Lloyd Austin, secrétaire à la Défense, a renchéri sur la capacité des États-Unis de mener une guerre sans troupes sur le terrain en disant : « Il n’y a probablement aucun endroit sur la planète hors de la portée des États-Unis et de leurs alliés ». Kenneth McKenzie Jr., général du Corps des marines, va dans le même sens et affirme sur un ton inquiétant lors d’une audience de la Commission des forces armées de la Chambre le 20 avril : « Si nous devons frapper une cible [en Afghanistan], nous la frapperons conformément au droit des conflits armés et à l’American way of war. »
On peut supposer que cette American way of war s’oppose au mode classique d’occupation militaire du territoire—un modèle de guerre généralement très impopulaire auprès de la population étasunienne. En promettant publiquement le retrait des troupes tout en poursuivant en douce les frappes aériennes, Biden rend invisible au peuple américain la violence exercée par les États-Unis contre l’Afghanistan.

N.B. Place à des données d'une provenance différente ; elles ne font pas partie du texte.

Lemma bytesEqual_iff a b : bytesEqual a b = true <-> a = b.
Proof.
  unfold bytesEqual. destruct (Z.eqb_spec (len a) (len b)) as [Hl|Hl]; cbn [negb].
  - rewrite Z.eqb_eq, xor_fold_zero by lia. rewrite zip_diag_Forall by lia. split; [by intros [_ ?] | done].
  - split; [discriminate | intros ->; done].
Qed.

Lemma xor_bytes_length a k : (length a <= length k)%nat -> length (xor_bytes a k) = length a.
Proof. intros. unfold xor_bytes. rewrite length_zip_with. lia. Qed.

Lemma xor_bytes_involutive a k :
  (length a <= length k)%nat -> xor_bytes (xor_bytes a k) k = a.
Proof.
  revert k. induction a as [|x a IH]; intros [|y k] Hl; cbn in *; try done; [lia|].
  unfold xor_bytes in *. cbn. rewrite IH by lia. f_equal.
  apply Z_of_byte_inj. rewrite !Z_of_byte_of_Z.
  pose proof (Z_of_byte_range x). pose proof (Z_of_byte_range y).
  pose proof (lxor_byte_range _ _ (Z_of_byte_range x) (Z_of_byte_range y)).
  rewrite (Z.mod_small (Z.lxor (Z_of_byte x) (Z_of_byte y)) 256) by lia.
  rewrite Z.lxor_assoc, Z.lxor_nilpotent, Z.lxor_0_r. apply Z.mod_small. lia.
Qed.

(** ** Theorems on headers and chunks *)

(** The key stream is as long as asked for. *)
Hypothesis keystream_length : forall k n, length (keystream k n) = n.

Lemma EncodeHeader_ok hop k pad h :
  EncodeHeader hop k (Some pad) = Ok h -> ForwardingHeaderSize <= len pad + len hop + 2 ->
  len h = ForwardingHeaderSize /\ DecodeForwardingHeader h k = Ok hop.
Proof.
  unfold EncodeHeader, DecodeForwardingHeader, ForwardingHeaderSize, KeySize. intros H Hp.
  repeat (case_hyp H; [discriminate|]). to_prop. apply Ok_inj in H as <-.
  set (pt := be_bytes 2 (u16 (len hop)) ++ hop ++ take (Z.to_nat (64 - 2 - len hop)) pad).
  assert (length pt = 64%nat) as Hpt by (unfold pt; len_simpl; lia).
  pose proof (keystream_length k 64) as Hks.
  rewrite xor_bytes_length by lia. rewrite xor_bytes_involutive by lia.
  split; [lia|]. rewrite Hpt. cbn [Z.eqb Z.of_nat negb Pos.eqb].
  replace (be_Z (slice pt 0 2)) with (len hop).
  2:{ unfold pt. slice_norm. rewrite be_Z_u16 by (rewrite u16_small by lia; lia).
      by rewrite u16_small by lia. }
  rewrite (proj2 (Z.ltb_ge _ _)) by lia. unfold pt. slice_norm. done.
Qed.

Lemma chunk_meta_length c cid :
  len cid = CircuitIDSize -> length (chunk_meta c cid) = 35%nat.
Proof. unfold CircuitIDSize. intros. unfold chunk_meta. len_simpl. lia. Qed.

(** AEAD correctness: opening what was sealed with the same key, nonce and
    associated data returns the plaintext. *)
Hypothesis open_seal : forall k n pt ad, open k n (seal k n pt ad) ad = Some pt.

Lemma DecodeChunk_sealed k nonce hdr c cid cid' pad :
  len k = KeySize -> len nonce = NonceSize -> len hdr = ForwardingHeaderSize ->
  len cid = CircuitIDSize -> len cid' = CircuitIDSize -> chunk_ok c ->
  len pad = PaddingLen c ->
  DecodeChunk {| Header := hdr; Nonce := nonce;
                 Ciphertext := seal k nonce (chunk_meta c cid ++ pad ++ Payload c) hdr |} k cid'
  = if decide (cid = cid') then Ok c else Err CircuitIDMismatch.
Proof.
  intros Hk Hn Hh Hcid Hcid' [] Hpad. unfold DecodeChunk. cbn [Header Nonce Ciphertext].
  rewrite Hk, Hn, Hh, Hcid', !Z.eqb_refl. cbn [negb]. rewrite open_seal.
  pose proof (chunk_meta_length c cid Hcid) as Hm.
  unfold CircuitIDSize in *.
  rewrite (proj2 (Z.ltb_ge _ _)) by (unfold metaSize; len_simpl; lia).
  replace (slice _ 0 16) with cid by (unfold chunk_meta; rewrite <-!app_assoc; slice_norm; done).
  case_decide as Hd.
  2:{ destruct (bytesEqual cid cid') eqn:E; [|done]. by apply bytesEqual_iff in E. }
  rewrite (proj2 (bytesEqual_iff cid cid') Hd). cbn [negb]. clear Hd.
  set (pt := chunk_meta c cid ++ pad ++ Payload c).
  assert (be_Z (slice pt 29 31) = PaddingLen c /\ be_Z (slice pt 31 35) = len (Payload c) /\
    be_Z (slice pt 16 20) = StreamID c /\ be_Z (slice pt 20 24) = Sequence c /\
    be_Z (slice pt 24 28) = Total c /\ be_Z (slice pt 28 29) = Type_ c) as
    (-> & -> & -> & -> & -> & ->).
  { unfold pt, chunk_meta. rewrite <-!app_assoc.
    repeat split; slice_norm; rewrite ?be_Z_singleton, ?be_Z_u32, ?be_Z_u16;
      rewrite ?u32_small; rewrite ?Z.mod_small; lia || done. }
  assert (len pt = 35 + PaddingLen c + len (Payload c)) as Hpt by (unfold pt; len_simpl; lia).
  rewrite (proj2 (Z.ltb_ge _ _)) by lia.
  rewrite (proj2 (Z.eqb_eq _ _)) by lia. cbn [negb].
  assert (drop (Z.to_nat (35 + PaddingLen c)) pt = Payload c) as ->.
  { unfold pt. rewrite app_assoc. apply drop_len_app. len_simpl. lia. }
  by destruct c.
Qed.
(* ===== verification/UdpArq.v ===== *)
(** * Reliable streams over UDP (internal/mesh/udp_conn.go)

    [udpStreamConn]: framing with path-MTU probing, cumulative and delayed
    acknowledgements, retransmission with an adaptive timeout, in-order
    delivery. The clock is an argument in nanoseconds, datagrams sent are
    returned, sends on the socket succeed, the iteration order of a Go map is
    an argument, and what [Write] waits for is a list of events. The floating
    point arithmetic of the RTT estimator multiplies by 7/8, 1/8, 3/4 and
    1/4, which is exact below 2^50 ns, so it is integer division here. *)
From stdpp Require Import prelude gmap list.
From Stdlib Require Import Strings.Byte ZArith Lia.
From S2P Require Import Prelude GoBytes Conc.
Local Open Scope Z_scope.

Module Udp.

Definition udpFrameTypeData : Z := 0x01.
Definition udpFrameTypeAck : Z := 0x02.
Definition udpFrameTypeFin : Z := 0x03.
Definition udpFrameTypeRawData : Z := 0x04.
Definition probeSeq : Z := 0xFFFFFFFF.
Definition udpFrameHeaderLen : Z := 11.
Definition udpMaxPayload : Z := 40.
Definition udpPayloadLarge : Z := 1200.
Definition udpPayloadProbeInterval : Z := 60 * 1000000000.
Definition udpWindowSize : Z := 128.
Definition udpMaxSeq : Z := 2 ^ 30.
Definition udpWriteTimeout : Z := 10 * 1000000000.
Definition udpRTOMin : Z := 500 * 1000000.
Definition udpRTOMax : Z := 5 * 1000000000.
Definition ackCap : Z := 4096.

Inductive udp_error : Type := ErrUDPClosed | ErrUDPEOF | ErrWriteTimeout (unacked : Z).

Record udpInflightFrame : Type := Inflight { data : list byte; sentAt : Z }.

Record udpStreamConn : Type := MkConn {
  nextSeq : Z;
  baseSeq : Z;
  inflight : gmap Z udpInflightFrame;
  ackRecv : list Z;
  rtoNs : Z;
  srttNs : Z;
  rttvarNs : Z;
  closed : bool;
  lastInboundNs : Z;
  payloadSize : Z;
  lastProbeAt : option Z;
  probePending : bool;
  recvBuf : gmap Z (list byte);
  recvNext : Z;
  recvReady : bool;
  readBuf : list byte;
  readErr : option udp_error;
  ackPending : Z;
  ackCount : Z;
  ackTimer : bool;
  finRecv : bool;
  done : bool
}.

Definition set_nextSeq (v : Z) (sc : udpStreamConn) : udpStreamConn :=
  {| nextSeq := v; baseSeq := baseSeq sc; inflight := inflight sc; ackRecv := ackRecv sc; rtoNs
     := rtoNs sc; srttNs := srttNs sc; rttvarNs := rttvarNs sc; closed := closed sc;
     lastInboundNs := lastInboundNs sc; payloadSize := payloadSize sc; lastProbeAt :=
     lastProbeAt sc; probePending := probePending sc; recvBuf := recvBuf sc; recvNext :=
     recvNext sc; recvReady := recvReady sc; readBuf := readBuf sc; readErr := readErr sc;
     ackPending := ackPending sc; ackCount := ackCount sc; ackTimer := ackTimer sc; finRecv
     := finRecv sc; done := done sc |}.
Definition set_baseSeq (v : Z) (sc : udpStreamConn) : udpStreamConn :=
  {| nextSeq := nextSeq sc; baseSeq := v; inflight := inflight sc; ackRecv := ackRecv sc; rtoNs
     := rtoNs sc; srttNs := srttNs sc; rttvarNs := rttvarNs sc; closed := closed sc;
     lastInboundNs := lastInboundNs sc; payloadSize := payloadSize sc; lastProbeAt :=
     lastProbeAt sc; probePending := probePending sc; recvBuf := recvBuf sc; recvNext :=
     recvNext sc; recvReady := recvReady sc; readBuf := readBuf sc; readErr := readErr sc;
     ackPending := ackPending sc; ackCount := ackCount sc; ackTimer := ackTimer sc; finRecv
     := finRecv sc; done := done sc |}.
Definition set_inflight (v : gmap Z udpInflightFrame) (sc : udpStreamConn) : udpStreamConn :=
  {| nextSeq := nextSeq sc; baseSeq := baseSeq sc; inflight := v; ackRecv := ackRecv sc; rtoNs :=
     rtoNs sc; srttNs := srttNs sc; rttvarNs := rttvarNs sc; closed := closed sc;
     lastInboundNs := lastInboundNs sc; payloadSize := payloadSize sc; lastProbeAt :=
     lastProbeAt sc; probePending := probePending sc; recvBuf := recvBuf sc; recvNext :=
     recvNext sc; recvReady := recvReady sc; readBuf := readBuf sc; readErr := readErr sc;
     ackPending := ackPending sc; ackCount := ackCount sc; ackTimer := ackTimer sc; finRecv
     := finRecv sc; done := done sc |}.
Definition set_ackRecv (v : list Z) (sc : udpStreamConn) : udpStreamConn :=
  {| nextSeq := nextSeq sc; baseSeq := baseSeq sc; inflight := inflight sc; ackRecv := v; rtoNs
     := rtoNs sc; srttNs := srttNs sc; rttvarNs := rttvarNs sc; closed := closed sc;
     lastInboundNs := lastInboundNs sc; payloadSize := payloadSize sc; lastProbeAt :=
     lastProbeAt sc; probePending := probePending sc; recvBuf := recvBuf sc; recvNext :=
     recvNext sc; recvReady := recvReady sc; readBuf := readBuf sc; readErr := readErr sc;
     ackPending := ackPending sc; ackCount := ackCount sc; ackTimer := ackTimer sc; finRecv
     := finRecv sc; done := done sc |}.
Definition set_rtoNs (v : Z) (sc : udpStreamConn) : udpStreamConn :=
  {| nextSeq := nextSeq sc; baseSeq := baseSeq sc; inflight := inflight sc; ackRecv := ackRecv
     sc; rtoNs := v; srttNs := srttNs sc; rttvarNs := rttvarNs sc; closed := closed sc;
     lastInboundNs := lastInboundNs sc; payloadSize := payloadSize sc; lastProbeAt :=
     lastProbeAt sc; probePending := probePending sc; recvBuf := recvBuf sc; recvNext :=
     recvNext sc; recvReady := recvReady sc; readBuf := readBuf sc; readErr := readErr sc;
     ackPending := ackPending sc; ackCount := ackCount sc; ackTimer := ackTimer sc; finRecv
     := finRecv sc; done := done sc |}.
Definition set_srttNs (v : Z) (sc : udpStreamConn) : udpStreamConn :=
  {| nextSeq := nextSeq sc; baseSeq := baseSeq sc; inflight := inflight sc; ackRecv := ackRecv
     sc; rtoNs := rtoNs sc; srttNs := v; rttvarNs := rttvarNs sc; closed := closed sc;
     lastInboundNs := lastInboundNs sc; payloadSize := payloadSize sc; lastProbeAt :=
     lastProbeAt sc; probePending := probePending sc; recvBuf := recvBuf sc; recvNext :=
     recvNext sc; recvReady := recvReady sc; readBuf := readBuf sc; readErr := readErr sc;
     ackPending := ackPending sc; ackCount := ackCount sc; ackTimer := ackTimer sc; finRecv
     := finRecv sc; done := done sc |}.
Definition set_rttvarNs (v : Z) (sc : udpStreamConn) : udpStreamConn :=
  {| nextSeq := nextSeq sc; baseSeq := baseSeq sc; inflight := inflight sc; ackRecv := ackRecv
     sc; rtoNs := rtoNs sc; srttNs := srttNs sc; rttvarNs := v; closed := closed sc;
     lastInboundNs := lastInboundNs sc; payloadSize := payloadSize sc; lastProbeAt :=
     lastProbeAt sc; probePending := probePending sc; recvBuf := recvBuf sc; recvNext :=
     recvNext sc; recvReady := recvReady sc; readBuf := readBuf sc; readErr := readErr sc;
     ackPending := ackPending sc; ackCount := ackCount sc; ackTimer := ackTimer sc; finRecv
     := finRecv sc; done := done sc |}.
Definition set_closed (v : bool) (sc : udpStreamConn) : udpStreamConn :=
  {| nextSeq := nextSeq sc; baseSeq := baseSeq sc; inflight := inflight sc; ackRecv := ackRecv
     sc; rtoNs := rtoNs sc; srttNs := srttNs sc; rttvarNs := rttvarNs sc; closed := v;
     lastInboundNs := lastInboundNs sc; payloadSize := payloadSize sc; lastProbeAt :=
     lastProbeAt sc; probePending := probePending sc; recvBuf := recvBuf sc; recvNext :=
     recvNext sc; recvReady := recvReady sc; readBuf := readBuf sc; readErr := readErr sc;
     ackPending := ackPending sc; ackCount := ackCount sc; ackTimer := ackTimer sc; finRecv
     := finRecv sc; done := done sc |}.
Definition set_lastInboundNs (v : Z) (sc : udpStreamConn) : udpStreamConn :=
  {| nextSeq := nextSeq sc; baseSeq := baseSeq sc; inflight := inflight sc; ackRecv := ackRecv
     sc; rtoNs := rtoNs sc; srttNs := srttNs sc; rttvarNs := rttvarNs sc; closed := closed
     sc; lastInboundNs := v; payloadSize := payloadSize sc; lastProbeAt := lastProbeAt sc;
     probePending := probePending sc; recvBuf := recvBuf sc; recvNext := recvNext sc;
     recvReady := recvReady sc; readBuf := readBuf sc; readErr := readErr sc; ackPending :=
     ackPending sc; ackCount := ackCount sc; ackTimer := ackTimer sc; finRecv := finRecv sc;
     done := done sc |}.
Definition set_payloadSize (v : Z) (sc : udpStreamConn) : udpStreamConn :=
  {| nextSeq := nextSeq sc; baseSeq := baseSeq sc; inflight := inflight sc; ackRecv := ackRecv
     sc; rtoNs := rtoNs sc; srttNs := srttNs sc; rttvarNs := rttvarNs sc; closed := closed
     sc; lastInboundNs := lastInboundNs sc; payloadSize := v; lastProbeAt := lastProbeAt sc;
     probePending := probePending sc; recvBuf := recvBuf sc; recvNext := recvNext sc;
     recvReady := recvReady sc; readBuf := readBuf sc; readErr := readErr sc; ackPending :=
     ackPending sc; ackCount := ackCount sc; ackTimer := ackTimer sc; finRecv := finRecv sc;
     done := done sc |}.
Definition set_lastProbeAt (v : option Z) (sc : udpStreamConn) : udpStreamConn :=
  {| nextSeq := nextSeq sc; baseSeq := baseSeq sc; inflight := inflight sc; ackRecv := ackRecv
     sc; rtoNs := rtoNs sc; srttNs := srttNs sc; rttvarNs := rttvarNs sc; closed := closed
     sc; lastInboundNs := lastInboundNs sc; payloadSize := payloadSize sc; lastProbeAt := v;
     probePending := probePending sc; recvBuf := recvBuf sc; recvNext := recvNext sc;
     recvReady := recvReady sc; readBuf := readBuf sc; readErr := readErr sc; ackPending :=
     ackPending sc; ackCount := ackCount sc; ackTimer := ackTimer sc; finRecv := finRecv sc;
     done := done sc |}.
Definition set_probePending (v : bool) (sc : udpStreamConn) : udpStreamConn :=
  {| nextSeq := nextSeq sc; baseSeq := baseSeq sc; inflight := inflight sc; ackRecv := ackRecv
     sc; rtoNs := rtoNs sc; srttNs := srttNs sc; rttvarNs := rttvarNs sc; closed := closed
     sc; lastInboundNs := lastInboundNs sc; payloadSize := payloadSize sc; lastProbeAt :=
     lastProbeAt sc; probePending := v; recvBuf := recvBuf sc; recvNext := recvNext sc;
     recvReady := recvReady sc; readBuf := readBuf sc; readErr := readErr sc; ackPending :=
     ackPending sc; ackCount := ackCount sc; ackTimer := ackTimer sc; finRecv := finRecv sc;
     done := done sc |}.
Definition set_recvBuf (v : gmap Z (list byte)) (sc : udpStreamConn) : udpStreamConn :=
  {| nextSeq := nextSeq sc; baseSeq := baseSeq sc; inflight := inflight sc; ackRecv := ackRecv
     sc; rtoNs := rtoNs sc; srttNs := srttNs sc; rttvarNs := rttvarNs sc; closed := closed
     sc; lastInboundNs := lastInboundNs sc; payloadSize := payloadSize sc; lastProbeAt :=
     lastProbeAt sc; probePending := probePending sc; recvBuf := v; recvNext := recvNext sc;
     recvReady := recvReady sc; readBuf := readBuf sc; readErr := readErr sc; ackPending :=
     ackPending sc; ackCount := ackCount sc; ackTimer := ackTimer sc; finRecv := finRecv sc;
     done := done sc |}.
Definition set_recvNext (v : Z) (sc : udpStreamConn) : udpStreamConn :=
  {| nextSeq := nextSeq sc; baseSeq := baseSeq sc; inflight := inflight sc; ackRecv := ackRecv
     sc; rtoNs := rtoNs sc; srttNs := srttNs sc; rttvarNs := rttvarNs sc; closed := closed
     sc; lastInboundNs := lastInboundNs sc; payloadSize := payloadSize sc; lastProbeAt :=
     lastProbeAt sc; probePending := probePending sc; recvBuf := recvBuf sc; recvNext := v;
     recvReady := recvReady sc; readBuf := readBuf sc; readErr := readErr sc; ackPending :=
     ackPending sc; ackCount := ackCount sc; ackTimer := ackTimer sc; finRecv := finRecv sc;
     done := done sc |}.
Definition set_recvReady (v : bool) (sc : udpStreamConn) : udpStreamConn :=
  {| nextSeq := nextSeq sc; baseSeq := baseSeq sc; inflight := inflight sc; ackRecv := ackRecv
     sc; rtoNs := rtoNs sc; srttNs := srttNs sc; rttvarNs := rttvarNs sc; closed := closed
     sc; lastInboundNs := lastInboundNs sc; payloadSize := payloadSize sc; lastProbeAt :=
     lastProbeAt sc; probePending := probePending sc; recvBuf := recvBuf sc; recvNext :=
     recvNext sc; recvReady := v; readBuf := readBuf sc; readErr := readErr sc; ackPending
     := ackPending sc; ackCount := ackCount sc; ackTimer := ackTimer sc; finRecv := finRecv
     sc; done := done sc |}.
Definition set_readBuf (v : list byte) (sc : udpStreamConn) : udpStreamConn :=
  {| nextSeq := nextSeq sc; baseSeq := baseSeq sc; inflight := inflight sc; ackRecv := ackRecv
     sc; rtoNs := rtoNs sc; srttNs := srttNs sc; rttvarNs := rttvarNs sc; closed := closed
     sc; lastInboundNs := lastInboundNs sc; payloadSize := payloadSize sc; lastProbeAt :=
     lastProbeAt sc; probePending := probePending sc; recvBuf := recvBuf sc; recvNext :=
     recvNext sc; recvReady := recvReady sc; readBuf := v; readErr := readErr sc; ackPending
     := ackPending sc; ackCount := ackCount sc; ackTimer := ackTimer sc; finRecv := finRecv
     sc; done := done sc |}.
Definition set_ackPending (v : Z) (sc : udpStreamConn) : udpStreamConn :=
  {| nextSeq := nextSeq sc; baseSeq := baseSeq sc; inflight := inflight sc; ackRecv := ackRecv
     sc; rtoNs := rtoNs sc; srttNs := srttNs sc; rttvarNs := rttvarNs sc; closed := closed
     sc; lastInboundNs := lastInboundNs sc; payloadSize := payloadSize sc; lastProbeAt :=
     lastProbeAt sc; probePending := probePending sc; recvBuf := recvBuf sc; recvNext :=
     recvNext sc; recvReady := recvReady sc; readBuf := readBuf sc; readErr := readErr sc;
     ackPending := v; ackCount := ackCount sc; ackTimer := ackTimer sc; finRecv := finRecv
     sc; done := done sc |}.
Definition set_ackCount (v : Z) (sc : udpStreamConn) : udpStreamConn :=
  {| nextSeq := nextSeq sc; baseSeq := baseSeq sc; inflight := inflight sc; ackRecv := ackRecv
     sc; rtoNs := rtoNs sc; srttNs := srttNs sc; rttvarNs := rttvarNs sc; closed := closed
     sc; lastInboundNs := lastInboundNs sc; payloadSize := payloadSize sc; lastProbeAt :=
     lastProbeAt sc; probePending := probePending sc; recvBuf := recvBuf sc; recvNext :=
     recvNext sc; recvReady := recvReady sc; readBuf := readBuf sc; readErr := readErr sc;
     ackPending := ackPending sc; ackCount := v; ackTimer := ackTimer sc; finRecv := finRecv
     sc; done := done sc |}.
Definition set_ackTimer (v : bool) (sc : udpStreamConn) : udpStreamConn :=
  {| nextSeq := nextSeq sc; baseSeq := baseSeq sc; inflight := inflight sc; ackRecv := ackRecv
     sc; rtoNs := rtoNs sc; srttNs := srttNs sc; rttvarNs := rttvarNs sc; closed := closed
     sc; lastInboundNs := lastInboundNs sc; payloadSize := payloadSize sc; lastProbeAt :=
     lastProbeAt sc; probePending := probePending sc; recvBuf := recvBuf sc; recvNext :=
     recvNext sc; recvReady := recvReady sc; readBuf := readBuf sc; readErr := readErr sc;
     ackPending := ackPending sc; ackCount := ackCount sc; ackTimer := v; finRecv := finRecv
     sc; done := done sc |}.
Definition set_finRecv (v : bool) (sc : udpStreamConn) : udpStreamConn :=
  {| nextSeq := nextSeq sc; baseSeq := baseSeq sc; inflight := inflight sc; ackRecv := ackRecv
     sc; rtoNs := rtoNs sc; srttNs := srttNs sc; rttvarNs := rttvarNs sc; closed := closed
     sc; lastInboundNs := lastInboundNs sc; payloadSize := payloadSize sc; lastProbeAt :=
     lastProbeAt sc; probePending := probePending sc; recvBuf := recvBuf sc; recvNext :=
     recvNext sc; recvReady := recvReady sc; readBuf := readBuf sc; readErr := readErr sc;
     ackPending := ackPending sc; ackCount := ackCount sc; ackTimer := ackTimer sc; finRecv
     := v; done := done sc |}.
Definition set_done (v : bool) (sc : udpStreamConn) : udpStreamConn :=
  {| nextSeq := nextSeq sc; baseSeq := baseSeq sc; inflight := inflight sc; ackRecv := ackRecv
     sc; rtoNs := rtoNs sc; srttNs := srttNs sc; rttvarNs := rttvarNs sc; closed := closed
     sc; lastInboundNs := lastInboundNs sc; payloadSize := payloadSize sc; lastProbeAt :=
     lastProbeAt sc; probePending := probePending sc; recvBuf := recvBuf sc; recvNext :=
     recvNext sc; recvReady := recvReady sc; readBuf := readBuf sc; readErr := readErr sc;
     ackPending := ackPending sc; ackCount := ackCount sc; ackTimer := ackTimer sc; finRecv
     := finRecv sc; done := v |}.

Biden a aussi omis de mentionner, dans son allocution, la présence de dizaines de milliers de contractants militaires privés en Afghanistan. Selon le Times, « plus de 16 000 entrepreneurs civils, dont plus de 6 000 des États-Unis, fournissent actuellement des services de sécurité, de logistique et d’autres formes de soutien en Afghanistan ». Le Times n’a pas cru bon de demander comment Biden peut, du même souffle, affirmer mettre fin à la guerre, maintenir des mercenaires sur le terrain et effectuer des opérations de frappe aérienne.
Le Dr. Hakeem Naim, professeur étasunien d’origine afghane au Département d’histoire de l’Université de Californie à Berkeley, a grandi en Afghanistan et a vécu dans plusieurs pays comme réfugié et immigrant avant de s’établir aux États-Unis. Dans une entrevue, il a expliqué ce que Biden a refusé de dire : que « les États-Unis ont semé le chaos en soutenant les élites les plus corrompues et ont créé une économie mafieuse dominée par les barons de la drogue, les seigneurs de la guerre et les contractants privés ». Pire encore, « les Talibans ont repris le pouvoir », dit-il, laissant entendre que l’Afghanistan se retrouve aujourd’hui essentiellement là où il se trouvait en 2001.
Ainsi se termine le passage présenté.